Disc 13 – The Appendices, Part 5: The War of the Ring
-J.R.R. Tolkien: The Legacy of Middle-Earth (30)
More on the life of Tolkien and his experience writing and developing Lord of the Rings, including the creation of the Elvysh languages and dialects
-From Book to Script: Forging the Final Chapter (25)
Goes through combining the end of The Two Towers with the beginning of Return of the King so the events actually play out chronologically, as well as other adaptation tidbits like the choice to separate Sam and Frodo before Shelob’s lair and the choice to add, then remove, a physical fight between Aragorn and Sauron and how the footage was re-purposed. And yes, the multiple endings are addressed.
-Aragorn Battles Sauron abandoned animatic concept
-Designing Middle-Earth (40)
-WETA Workshop (47)
-Big-atures (20)
Can I just have these? And play with my action figures and/or cats on them all day? I’m in awe.
-Costume Design (12)
This featurette mostly addresses characters introduced in The Two Towers, as well as the costume changes the main characters finally get to experience in Return of the King. MAN, the attention to detail on these costumes is staggering. And MAN do I want to own everything Eowyn wore. FYI, Ngila Dickson (and Richard Taylor) would finally and rightfully win an Oscar in 2003 for her work on Return of the King.
-Home of the Horse Lords (30)
FAVORITE ALERT! All about the horsies! Training, riders, the two Shadowfaxes and the best part, the bond Viggo Mortensen developed with Uraeus, the horse who played Brego. Viggo loves him some horsies.
-Middle-Earth Atlas
This time follows the journies of Frodo and Sam, Aragorn, Legolas and Gimli, Merry, or Gandalf and Pippin
-New Zealand as Middle-Earth (16)
The final destinations you need to know about in order to fully design your Lord of the Rings tour
-Design galleries
For costumes, realms and an entire one dedicated to miniatures!

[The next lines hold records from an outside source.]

(** The lexer moved forward over the same source. *)
Record forward (l l' : Lexer) : Prop := {
  forward_ok : lexer_ok l';
  forward_buf : lx_buf l' = lx_buf l;
  forward_strict : in_strict_mode l' = in_strict_mode l;
  forward_hashbang : allow_hashbang_comment l' = allow_hashbang_comment l;
  forward_pos : lx_pos l <= lx_pos l';
}.

Lemma forward_refl l : lexer_ok l -> forward l l.
Proof. by split. Qed.

Lemma forward_trans l1 l2 l3 : forward l1 l2 -> forward l2 l3 -> forward l1 l3.
Proof. intros [? ? ? ? ?] [? ? ? ? ?]. split; [done|congruence..|lia]. Qed.

Lemma forward_len l l' : forward l l' -> lx_len l' = lx_len l.
Proof. intros H. unfold lx_len. by rewrite (forward_buf _ _ H). Qed.

Lemma byte_at_forward l l' pos : forward l l' -> byte_at l' pos = byte_at l pos.
Proof. intros H. unfold byte_at. by rewrite (forward_buf _ _ H). Qed.

Lemma byte_at_range l pos : lexer_ok l -> 0 <= pos ->
  (byte_at l pos = EOF_CHAR /\ lx_len l <= pos) \/ (0 <= byte_at l pos < 256 /\ pos < lx_len l).
Proof.
  intros Hl Hp. unfold byte_at, lx_len. destruct (lx_buf l !! Z.to_nat pos) as [c|] eqn:E; cbn.
  - right. pose proof (Forall_lookup_1 _ _ _ _ (lexer_bytes _ Hl) E). apply lookup_lt_Some in E.
    cbn in *. lia.
  - left. apply lookup_ge_None in E. lia.
Qed.

(** Either at the end of the source or at a byte. *)
Lemma lexer_at_end l : lexer_ok l ->
  (lx_current l = EOF_CHAR /\ lx_pos l = lx_len l) \/ (0 <= lx_current l < 256 /\ lx_pos l < lx_len l).
Proof.
  intros Hl. pose proof (lexer_pos _ Hl). rewrite (lexer_current _ Hl).
  destruct (byte_at_range l (lx_pos l) Hl); lia.
Qed.

Definition located (l : Lexer) (e : LocalizedParseError) : Prop :=
  exists start end_, source_loc e = Some (start, end_) /\
    0 <= start <= lx_len l /\ 0 <= end_ <= lx_len l.

Definition lexes {A} (K : Prop) (o : Lexer) (m : LexM A) (l : Lexer) (P : A -> Lexer -> Prop) : Prop :=
  match m l with
  | Done (Ok a, l') => forward o l' /\ P a l'
  | Done (Err e, l') => forward o l' /\ located o e
  | Panicked => K
  | Faulted | OutOfFuel => False
  end.

(** The length of invalid bytes stays in the buffer. *)
Lemma decode_error_length buf n :
  decode_wtf8_codepoint buf = Done (inr n) -> n <= Z.of_nat (length buf).
Proof.
  destruct buf as [|b1 buf]; [done|].
  unfold decode_wtf8_codepoint. cbn [lookup list_lookup unwrap mbind outcome_bind].
  destruct buf as [|b2 [|b3 [|b4 buf]]]; cbn [length lookup list_lookup unwrap mbind outcome_bind];
    repeat case_match; intros [= <-]; rewrite ?andb_true_iff in *; lia.
Qed.

Lemma lex_bind_assoc {A B C} (m : LexM A) (f : A -> LexM B) (g : B -> LexM C) l :
  ((m ≫= f) ≫= g) l = (m ≫= fun a => f a ≫= g) l.
Proof. unfold mbind, LexM_bind. by destruct (m l) as [[[a|x] l']| | |]. Qed.

Section Rules.

Context {K : Prop}.

Lemma lexes_weaken {A} o (m : LexM A) l (P Q : A -> Lexer -> Prop) :
  lexes K o m l P -> (forall a l', forward o l' -> P a l' -> Q a l') -> lexes K o m l Q.
Proof.
  unfold lexes. intros Hm Hq. destruct (m l) as [[[a|x] l']| | |]; try done.
  destruct Hm as [? Hp]. auto.
Qed.

Lemma located_forward l l' e : forward l l' -> located l' e -> located l e.
Proof. unfold located. intros H. by rewrite (forward_len _ _ H). Qed.

Lemma lexes_call {A B} o (m : LexM A) (f : A -> LexM B) l P Q :
  forward o l -> lexes K l m l P ->
  (forall a l', forward o l' -> forward l l' -> P a l' -> lexes K o (f a) l' Q) ->
  lexes K o (m ≫= f) l Q.
Proof.
  unfold lexes. intros Ho Hm Hf. change ((m ≫= f) l) with
    (match m l with
     | Done (Ok a, l') => f a l' | Done (Err x, l') => Done (Err x, l')
     | Panicked => Panicked | Faulted => Faulted | OutOfFuel => OutOfFuel end).
  destruct (m l) as [[[a|x] l']| | |]; try done; destruct Hm as [Hl Hp].
  - by apply Hf; [eapply forward_trans|..].
  - split; [by eapply forward_trans|by eapply located_forward].
Qed.

Lemma lexes_tail {A} o (m : LexM A) l (P Q : A -> Lexer -> Prop) :
  forward o l -> lexes K l m l P -> (forall a l', forward l l' -> P a l' -> Q a l') -> lexes K o m l Q.
Proof.
  unfold lexes. intros Ho Hm Hq. destruct (m l) as [[[a|x] l']| | |]; try done; destruct Hm as [Hl Hp].
  - split; [by eapply forward_trans|auto].
  - split; [by eapply forward_trans|by eapply located_forward].
Qed.

Lemma lexes_assoc {A B C} o (m : LexM A) (f : A -> LexM B) (g : B -> LexM C) l Q :
  lexes K o (m ≫= fun a => f a ≫= g) l Q -> lexes K o ((m ≫= f) ≫= g) l Q.
Proof. unfold lexes. by rewrite lex_bind_assoc. Qed.
Lemma clean_digits b s : digits_text b s -> all_digits (clean b s).
Proof.
  unfold clean, digits_text, all_digits. intros Hs. destruct b.
  - induction Hs as [|c s [Hc|[_ ->]] Hs IH]; [constructor|..].
    + destruct (decide (c = ch "_")) as [->|Hne]; [done|]. rewrite filter_cons_True by done. by constructor.
    + by rewrite filter_cons_False by tauto.
  - eapply Forall_impl; [exact Hs|]. naive_solver.
Qed.

Lemma clean_app b s1 s2 : clean b (s1 ++ s2) = clean b s1 ++ clean b s2.
Proof. unfold clean. destruct b; [apply filter_app|done]. Qed.

Lemma clean_cons b c s : c <> ch "_" -> clean b (c :: s) = c :: clean b s.
Proof. intros Hc. unfold clean. destruct b; [by rewrite filter_cons_True|done]. Qed.

Lemma span_digits_app digits rest : all_digits digits ->
  match rest with c :: _ => is_decimal_digit c = false | [] => True end ->
  span_digits (digits ++ rest) = (digits, rest).
Proof.
  intros Hd Hr. induction Hd as [|c digits Hc Hd IH]; cbn [app span_digits].
  - destruct rest as [|c rest]; cbn; [done|]. by rewrite Hr.
  - by rewrite Hc, IH.
Qed.

(** The exponent of a number: its text and its value. *)
Inductive exponent_text : list Z -> Z -> Prop :=
| no_exponent : exponent_text [] 0
| some_exponent e sign digits : one_of "eE" e = true -> sign = [] \/ sign = [ch "+"] \/ sign = [ch "-"] ->
    all_digits digits -> digits <> [] ->
    exponent_text (e :: sign ++ digits)
      ((if bool_decide (sign = [ch "-"]) then -1 else 1) * decimal_value digits).

(** A decimal number is the value of its digits, scaled by its exponent. *)
Lemma f64_from_str_value integer (dot : bool) fraction ex x : all_digits integer -> all_digits fraction ->
  (dot = false -> fraction = []) -> integer ++ fraction <> [] -> exponent_text ex x ->
  f64_from_str (integer ++ (if dot then [ch "."] else []) ++ fraction ++ ex) =
    Some (f64_of_decimal (decimal_value (integer ++ fraction)) (x - Z.of_nat (length fraction))).
Proof.
  intros Hi Hf Hdot Hne Hx. unfold f64_from_str.
  assert (Hex : match ex with c :: _ => is_decimal_digit c = false /\ (c =? ch ".") = false | [] => True end).
  { destruct Hx as [|e ? ? He]; [done|]. unfold one_of in He. cbn in He.
    unfold is_decimal_digit, between. chars. lia. }
  rewrite span_digits_app; [|done|].
  2: { destruct dot; [done|]. rewrite Hdot by done. destruct ex; [done|]. by destruct Hex. }
  assert (E : match (if dot then [ch "."] else []) ++ fraction ++ ex with
    | c :: s' => if c =? ch "." then span_digits s' else ([], (if dot then [ch "."] else []) ++ fraction ++ ex)
    | [] => ([], []) end = (fraction, ex)).
  { destruct dot; cbn [app].
    - rewrite Z.eqb_refl. apply span_digits_app; [done|]. destruct ex; [done|by destruct Hex].
    - rewrite Hdot by done. cbn [app]. destruct ex; [done|]. destruct Hex as [_ ->]. done. }
  rewrite E. clear E. rewrite bool_decide_eq_false_2 by done.
  destruct Hx as [|e sign digits He Hs Hd Hdne]; [done|]. rewrite He.
  assert (Hhead : match digits with c :: _ => (c =? ch "-") = false /\ (c =? ch "+") = false | [] => False end).
  { destruct digits as [|c digits]; [done|]. apply Forall_cons in Hd as [Hd _].
    unfold is_decimal_digit, between in Hd. chars. lia. }
  assert (E : match sign ++ digits with
    | c :: s' => if c =? ch "-" then (-1, s') else if c =? ch "+" then (1, s') else (1, sign ++ digits)
    | [] => (1, []) end = (if bool_decide (sign = [ch "-"]) then -1 else 1, digits)).
  { destruct Hs as [->|[->| ->]]; cbn; [|done|done]. destruct digits; [done|]. destruct Hhead as [-> ->]. done. }
  rewrite E. rewrite <- (app_nil_r digits) at 1. rewrite span_digits_app by done.
  by rewrite bool_decide_eq_false_2 by naive_solver.
Qed.
(* ===== verification/LexerNext.v ===== *)
(** The next token: [Lexer::next] of [src/so2js/parser/lexer.rs].

    [next_returns_token]: every call returns a token whose location is its text, or an
    error, and ends; [tokens_end]: so does the stream of tokens.  The only panics
    are those of sources that end in the middle of a template, after a backslash
    or after a number sign.  [punctuator_is_longest_match]: operators are the
    longest that the source spells. *)

From Stdlib Require Import Ascii String.
From S2P Require Import Prelude Float64 Unicode Wtf8 LexerStream UnicodeProperty Token ParseStream.
From S2P Require Import Characters Lexer LexerLogic LexerCorrect.

#[local] Open Scope bool_scope.

(** ** Punctuation *)

Definition bytes_from (l : Lexer) (pos : Z) (n : nat) : list Z :=
  map (fun i => byte_at l (pos + Z.of_nat i)) (seq 0 n).

Lemma region_bytes l pos n : lexer_ok l -> 0 <= pos -> pos + Z.of_nat n <= lx_len l ->
  region l pos (pos + Z.of_nat n) = bytes_from l pos n.
Proof.
  intros Hl Hp. induction n as [|n IH]; intros Hn.
  - rewrite Z.add_0_r. apply region_empty.
  - replace (pos + Z.of_nat (S n)) with (pos + Z.of_nat n + 1) in * by lia.
    rewrite (region_split _ _ (pos + Z.of_nat n)), IH, region_byte by (done || lia).
    unfold bytes_from. by rewrite seq_S, map_app.
Qed.
(** The quotient by the mean length of a year, as an approximation [x] of the exact one. *)
Lemma ratio_days_per_year n : 0 < n <= 2 ^ 30 ->
  let x := f64_scaled (f64_of_ratio (n * 2 ^ 44) DPY_BITS) in
  0 < x < 2 ^ 2098 /\
  2 ^ 50 * Z.abs (x * DPY_BITS - n * 2 ^ 44 * F64_ONE_SCALED) <= n * 2 ^ 44 * F64_ONE_SCALED.
Proof.
  cbn zeta. intros Hn. set (a := n * 2 ^ 44) in *. assert (Ha : 2 ^ 44 <= a <= 2 ^ 74) by lia. clearbody a.
  pose proof (ratio_bits_near a DPY_BITS ltac:(lia) ltac:(done)) as [Hm0 Hm].
  pose proof (ratio_accuracy a DPY_BITS ltac:(lia) ltac:(done)) as Hx. cbn zeta in Hx.
  set (m := ratio_bits a DPY_BITS) in *. set (x := f64_scaled (f64_of_ratio a DPY_BITS)) in *. clearbody m x.
  assert (HS : 2 ^ 1076 = 4 * F64_ONE_SCALED) by done. rewrite HS in Hm. clear HS.
  assert (Hone : 2 ^ 108 < F64_ONE_SCALED) by done.
  assert (Hbig : 2 ^ 200 * F64_ONE_SCALED < 2 ^ 2098) by done.
  set (O := F64_ONE_SCALED) in *. set (B := 2 ^ 2098) in *. clearbody O B. unfold DPY_BITS in *.
  assert (a * O <= 2 ^ 74 * O) by (apply Z.mul_le_mono_nonneg_r; lia).
  assert (2 ^ 44 * O <= a * O) by (apply Z.mul_le_mono_nonneg_r; lia).
  destruct Hx as [Hx Hacc]; lia.
Qed.

(** The approximate year of a day is off by less than a few days. *)
Lemma approximate_year n : Z.abs n <= 100000000 ->
  exists k, f64_floor (f64_div (lit n) DAYS_PER_YEAR) = lit k /\
    3652425 * k <= 10000 * n + 20000 /\ 10000 * n < 3652425 * (k + 1) + 20000.
Proof.
  intros Hn. rewrite div_days_per_year by safe_lia.
  destruct (decide (n = 0)) as [->|Hnz]; [exists 0; split; [by vm_compute|lia]|].
  destruct (ratio_days_per_year (Z.abs n) ltac:(lia)) as [Hx Hacc]. set (r := f64_of_ratio _ _) in *.
  destruct (ratio_pattern (Z.abs n * 2 ^ 44) DPY_BITS) as [Hok Hnan]. fold r in Hok, Hnan.
  assert (Hfin : f64_is_finite r = true) by (apply f64_finite_of_scaled; [done|lia]).
  destruct (neg_parts r Hok) as (_ & Hnf & _ & Hns & _).
  set (v := f64_with_sign (n <? 0) r).
  assert (Hv : f64_is_finite v = true /\ f64_scaled v = (if n <? 0 then -1 else 1) * f64_scaled r /\
               (0 < f64_scaled v -> f64_sign v = false)).
  { unfold v, f64_with_sign. destruct (Z.ltb_spec n 0); rewrite ?Hnf, ?Hns; split_and!; try done; try lia.
    intros _. apply ratio_sign; unfold DPY_BITS; lia. }
  clearbody v. destruct Hv as (Hvf & Hvs & Hvg). pose proof F64_ONE_pos as HO.
  set (k := f64_scaled v / F64_ONE_SCALED). exists k.
  pose proof (Z.div_mod (f64_scaled v) F64_ONE_SCALED ltac:(lia)) as Hk.
  pose proof (Z.mod_pos_bound (f64_scaled v) F64_ONE_SCALED HO). fold k in Hk.
  split.
  { apply floor_value; [done|lia|]. intros Hk0. apply Hvg. rewrite Hk0 in Hk.
    destruct (Z.ltb_spec n 0); lia. }
  set (O := F64_ONE_SCALED) in *. set (X := f64_scaled v) in *. set (x := f64_scaled r) in *.
  clearbody O X x k. unfold DPY_BITS in *.
  assert (Hc : (2 ^ 50 * DPY_BITS * k) * O <= (2 ^ 94 * n + 2 ^ 44 * Z.abs n) * O /\
               (2 ^ 94 * n - 2 ^ 44 * Z.abs n) * O < (2 ^ 50 * DPY_BITS * (k + 1)) * O).
  { unfold DPY_BITS. destruct (Z.ltb_spec n 0);
      [rewrite (Z.abs_neq n) in * by lia|rewrite (Z.abs_eq n) in * by lia]; lia. }
  destruct Hc as [H1%Z.mul_le_mono_pos_r H2%Z.mul_lt_mono_pos_r]; [|done..]. unfold DPY_BITS in *. lia.
Qed.

Lemma year_from_time_cases time d year year_time (before after : bool) :
  day time = d -> f64_add (f64_floor (f64_div d DAYS_PER_YEAR)) (lit 1970) = year ->
  time_from_year year = year_time -> f64_lt time year_time = before ->
  f64_le (f64_add year_time (f64_mul (days_in_year (as_i64 year)) MS_PER_DAY)) time = after ->
  year_from_time time =
    if before then f64_sub year (lit 1) else if after then f64_add year (lit 1) else year.
Proof. intros <- <- <- <- <-. reflexivity. Qed.

(** The year of a time value contains its day. *)
Lemma year_int t : time_range t ->
  exists y, year_from_time (lit t) = lit y /\ -271900 < y < 275900 /\
    year_start y <= t / MS_DAY < year_start (y + 1).
Proof.
  intros Ht. pose proof (day_int t Ht) as Hday. remember (t / MS_DAY) as n eqn:En.
  assert (Hn : Z.abs n <= 100000000) by safe_lia.
  assert (Htn : n * MS_DAY <= t < (n + 1) * MS_DAY) by safe_lia. clear En.
  destruct (approximate_year n Hn) as (k & Hk & Hlo & Hhi).
  assert (Hyear : f64_add (f64_floor (f64_div (lit n) DAYS_PER_YEAR)) (lit 1970) = lit (k + 1970)).
  { rewrite Hk. apply add_int; unfold safe; lia. }
  remember (k + 1970) as y eqn:Ey. unfold time_range, MAX_TIME in Ht.
  assert (Hy : -271898 < y < 275898) by lia. assert (Hr : year_range y) by (unfold year_range; lia).
  pose proof (year_start_range y Hr) as Hs. pose proof (year_start_next y) as Hnext.
  assert (365 <= year_length y <= 366) by (unfold year_length; case_match; lia).
  assert (Hdays : int_of (days_in_year (as_i64 (lit y))) (year_length y)).
  { unfold as_i64. rewrite as_i64_int by (unfold safe; lia). apply days_in_year_int. }
  rewrite (year_from_time_cases _ _ _ _ (t <? MS_DAY * year_start y)
             (MS_DAY * year_start y + year_length y * MS_DAY <=? t) Hday Hyear (time_from_year_int y Hr)).
  2: { apply lt_int; unfold safe, MS_DAY in *; lia. }
  2: { eapply int_of_le; [eapply int_of_add; [apply int_of_lit|eapply int_of_mul; [exact Hdays|apply ms_per_day|..]|..]
                         |apply int_of_lit|..]; unfold safe, MS_DAY in *; lia. }
  unfold MS_DAY in *. destruct (Z.ltb_spec t (86400000 * year_start y));
    [|destruct (Z.leb_spec (86400000 * year_start y + year_length y * 86400000) t)].
  - exists (y - 1). replace (y - 1 + 1) with y by lia.
    split_and!; [apply sub_int; unfold safe; lia|lia..| |lia]. unfold year_start. div_lia.
  - exists (y + 1). split_and!; [apply add_int; unfold safe; lia|lia..|]. unfold year_start. div_lia.
  - exists y. split_and!; [done|lia..].
Qed.
(* ===== verification/DatePrototype.v ===== *)
(** The methods of dates: [src/so2js/runtime/intrinsics/date_prototype.rs] and
    [date_constructor.rs].

    A method runs in a world that holds the time value of each date object; an exception keeps the
    changes made before it.  What runs JavaScript code (the conversions of arguments, the creation of
    an object from a constructor, the call of a method by name) and the clock of the embedder are
    parameters.  Installing the methods as function objects is a table. *)

From Stdlib Require Import Ascii String.
From S2P Require Import Prelude Float64 Value TypeUtilities FloatIntegers Unicode LexerStream.
From S2P Require Import UnicodeProperty Characters StringLexer Date DateText.

(** ** Worlds and methods *)

Record DateWorld (R : Type) : Type := mkDateWorld { date_values : gmap Z f64; world_rest : R }.
Arguments mkDateWorld {R} _ _.
Arguments date_values {R} _.
Arguments world_rest {R} _.

Definition DM (R A : Type) : Type := DateWorld R -> DateWorld R * EvalResult A.

#[export] Instance DM_ret {R} : MRet (DM R) := fun A a w => (w, EOk a).
#[export] Instance DM_bind {R} : MBind (DM R) := fun A B f m w =>
  match m w with
  | (w', EOk a) => f a w'
  | (w', EErr e) => (w', EErr e)
  | (w', EPanic) => (w', EPanic)
  | (w', EFault) => (w', EFault)
  | (w', EOutOfFuel) => (w', EOutOfFuel)
  end.

(** Results: values, and strings allocated for them. *)
Inductive JsResult : Type := JValue (v : Value) | JString (units : list Z).

Definition throw {R A} (e : EvalError) : DM R A := fun w => (w, EErr e).
Definition pure {R A} (o : outcome A) : DM R A := fun w =>
  (w, match o with Done a => EOk a | Panicked => EPanic | Faulted => EFault | OutOfFuel => EOutOfFuel end).

Definition get_argument (arguments : list Value) (i : nat) : Value := default undefined (arguments !! i).

(** Value::from(f64). *)
Definition from_f64 (f : f64) : JsResult := JValue (number f).

Section Methods.

Context {R : Type}.
Abbreviation M := (DM R).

Disc 14 – The Appendices, Part 6: The Passing of an Age
Return of the King-Cameras in Middle-Earth (73)
Finally, the behind the scenes footage that contains one of my absolute favorite bits of Lord of the Rings production lore – that the scene where Sam and Frodo separate before Shelob’s lair took over a year to shoot. Sean Astin’s half was shot in November of 1999 and Elijah Wood’s half was shot in December of 2000. To know why, be sure to check out this feature. Another favorite bit is about how Viggo and Billy tried to help Sean Astin with the Sam/Rosie wedding scene, which leads into the reveal that for some reason Billy Boyd has kissed five members of the Fellowship. Hilarious section around the 40 minute mark. I highly recommend watching this one in its entirety as it ends with the emotional conclusion to production. I promise the hug between Peter and Elijah after his last shot of the pick ups will have you in tears.
-WETA Digital (42)
Detailing the 1500+ digital shots of Return of the King
-Mûmakil Battle Demo
Visual effects demo w/ optional commentary. Breaks down the steps of the effects intro Pre-Viz, environment, live action, animation, massive, rough composite and then the final film.
-Editorial: Completing the Trilogy (22)
This time around with longtime Jackson collaborator Jaime Selkirk editing, the featurette chronicles the work done on the three million feet of film chronicling five different storylines produced by the third film
-Music for Middle-Earth (22)
More of the same, but for Return of the King, this time including a look at Howard Shore’s cameo shot during pick ups and details on my personal favorite piece, Pippin’s Song, which I used to listen to on repeat because I’m a cool person.
-The Soundscapes of Middle-Earth (22)
-The End of All Things (21)
Chronicling the completion of Return of the King in post-production, which was barely finished in time
-The Passing of an Age (25)
FAVORITE ALERT! Extensive footage of the World Premiere in Wellington, which most closely resembled a royal wedding, but bigger. For realsies. WTF. It’s awesome. Here you will also find footage from the rest of the premieres, the most impressive of which is oddly Oslo and the sweep at the Oscars. It’s quite an emotional thing to watch after being engrossed of 26 hours of behind the scenes footage, seeing each department win their Oscar, recognizing every face. Plus, when is the last time a film won Best Picture and everyone on stage was crying? Nothing gets me like teary eyed Hobbits.
-Cameron Duncan: The Inspiration for “Into the West” (32)
Two shorts directed by Cameron Duncan, DFK6498 and Strike Zone

Disc 15 – The Return of the King: Behind-the-Scenes
-The Return of the King: Behind-the-Scenes Doc (112)
The third and final installment of the Costa Botes documentaries.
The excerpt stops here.